(Stored data)
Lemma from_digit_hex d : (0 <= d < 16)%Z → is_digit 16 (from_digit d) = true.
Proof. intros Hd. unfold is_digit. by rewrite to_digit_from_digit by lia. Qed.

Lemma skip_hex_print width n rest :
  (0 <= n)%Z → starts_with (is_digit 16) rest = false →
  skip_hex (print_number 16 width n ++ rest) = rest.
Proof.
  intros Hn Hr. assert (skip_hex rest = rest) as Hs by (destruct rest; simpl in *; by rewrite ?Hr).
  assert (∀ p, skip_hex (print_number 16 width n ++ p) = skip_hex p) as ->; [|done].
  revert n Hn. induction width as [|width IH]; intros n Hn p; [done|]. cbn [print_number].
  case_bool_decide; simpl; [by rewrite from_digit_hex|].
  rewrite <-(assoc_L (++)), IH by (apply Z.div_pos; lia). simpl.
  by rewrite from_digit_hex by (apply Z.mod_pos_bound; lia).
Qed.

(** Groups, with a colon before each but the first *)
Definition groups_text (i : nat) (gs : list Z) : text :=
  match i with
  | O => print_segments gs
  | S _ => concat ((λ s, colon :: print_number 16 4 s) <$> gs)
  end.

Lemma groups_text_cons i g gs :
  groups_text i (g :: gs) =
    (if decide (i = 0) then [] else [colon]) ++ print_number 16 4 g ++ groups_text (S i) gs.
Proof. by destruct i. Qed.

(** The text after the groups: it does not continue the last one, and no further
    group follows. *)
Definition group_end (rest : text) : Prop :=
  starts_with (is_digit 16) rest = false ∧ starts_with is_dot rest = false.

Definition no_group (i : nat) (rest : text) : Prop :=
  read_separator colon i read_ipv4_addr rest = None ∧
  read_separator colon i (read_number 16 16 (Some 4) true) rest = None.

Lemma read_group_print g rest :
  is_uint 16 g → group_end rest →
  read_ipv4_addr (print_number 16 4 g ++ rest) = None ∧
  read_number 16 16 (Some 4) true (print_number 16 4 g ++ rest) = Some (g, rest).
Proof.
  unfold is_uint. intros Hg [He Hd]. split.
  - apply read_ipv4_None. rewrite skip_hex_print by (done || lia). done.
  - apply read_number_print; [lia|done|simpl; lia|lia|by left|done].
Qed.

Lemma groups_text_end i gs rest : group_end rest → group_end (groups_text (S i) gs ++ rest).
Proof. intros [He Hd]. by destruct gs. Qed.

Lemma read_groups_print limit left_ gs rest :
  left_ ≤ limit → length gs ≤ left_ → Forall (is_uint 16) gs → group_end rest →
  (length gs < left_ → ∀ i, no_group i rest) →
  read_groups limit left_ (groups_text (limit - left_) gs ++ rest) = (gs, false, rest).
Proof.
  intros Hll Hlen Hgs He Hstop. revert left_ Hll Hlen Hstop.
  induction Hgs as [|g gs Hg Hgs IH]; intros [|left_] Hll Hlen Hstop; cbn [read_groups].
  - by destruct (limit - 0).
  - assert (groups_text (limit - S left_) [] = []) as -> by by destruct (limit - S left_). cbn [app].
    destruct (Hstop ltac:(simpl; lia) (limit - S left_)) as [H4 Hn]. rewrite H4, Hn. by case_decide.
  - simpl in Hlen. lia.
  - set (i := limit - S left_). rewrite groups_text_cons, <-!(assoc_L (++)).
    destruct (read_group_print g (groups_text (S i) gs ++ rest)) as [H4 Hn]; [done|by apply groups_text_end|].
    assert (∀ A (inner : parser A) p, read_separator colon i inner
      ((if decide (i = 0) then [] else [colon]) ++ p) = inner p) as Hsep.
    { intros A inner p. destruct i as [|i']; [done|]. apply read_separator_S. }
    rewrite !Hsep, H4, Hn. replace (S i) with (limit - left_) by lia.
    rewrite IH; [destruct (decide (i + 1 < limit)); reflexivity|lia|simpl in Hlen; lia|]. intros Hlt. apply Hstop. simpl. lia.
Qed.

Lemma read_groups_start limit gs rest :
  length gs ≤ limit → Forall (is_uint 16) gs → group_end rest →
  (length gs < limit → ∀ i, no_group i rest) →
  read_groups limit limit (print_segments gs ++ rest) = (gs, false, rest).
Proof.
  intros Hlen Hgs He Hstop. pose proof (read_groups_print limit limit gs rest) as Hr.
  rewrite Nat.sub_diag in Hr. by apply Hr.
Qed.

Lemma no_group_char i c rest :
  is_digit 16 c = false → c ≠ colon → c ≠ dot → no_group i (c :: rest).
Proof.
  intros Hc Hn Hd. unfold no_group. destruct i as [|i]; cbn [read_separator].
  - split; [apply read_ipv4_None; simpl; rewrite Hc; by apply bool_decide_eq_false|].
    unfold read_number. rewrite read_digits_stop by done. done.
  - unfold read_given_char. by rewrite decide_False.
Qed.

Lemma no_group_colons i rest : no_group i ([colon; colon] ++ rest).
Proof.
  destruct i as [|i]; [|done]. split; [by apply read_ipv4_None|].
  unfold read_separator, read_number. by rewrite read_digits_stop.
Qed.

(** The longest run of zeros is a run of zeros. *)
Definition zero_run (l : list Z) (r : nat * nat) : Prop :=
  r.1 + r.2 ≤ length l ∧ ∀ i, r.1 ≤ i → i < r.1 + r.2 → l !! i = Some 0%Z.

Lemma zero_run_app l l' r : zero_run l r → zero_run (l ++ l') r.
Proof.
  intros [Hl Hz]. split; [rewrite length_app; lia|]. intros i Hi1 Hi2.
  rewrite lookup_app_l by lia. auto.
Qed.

Task requirements :: Each line of the entries where the string "Hstop" occurs should be shown.

Your solution ::
  intros Hll Hlen Hgs He Hstop. revert left_ Hll Hlen Hstop.
  induction Hgs as [|g gs Hg Hgs IH]; intros [|left_] Hll Hlen Hstop; cbn [read_groups].
    destruct (Hstop ltac:(simpl; lia) (limit - S left_)) as [H4 Hn]. rewrite H4, Hn. by case_decide.
    rewrite IH; [destruct (decide (i + 1 < limit)); reflexivity|lia|simpl in Hlen; lia|]. intros Hlt. apply Hstop. simpl. lia.
  intros Hlen Hgs He Hstop. pose proof (read_groups_print limit limit gs rest) as Hr.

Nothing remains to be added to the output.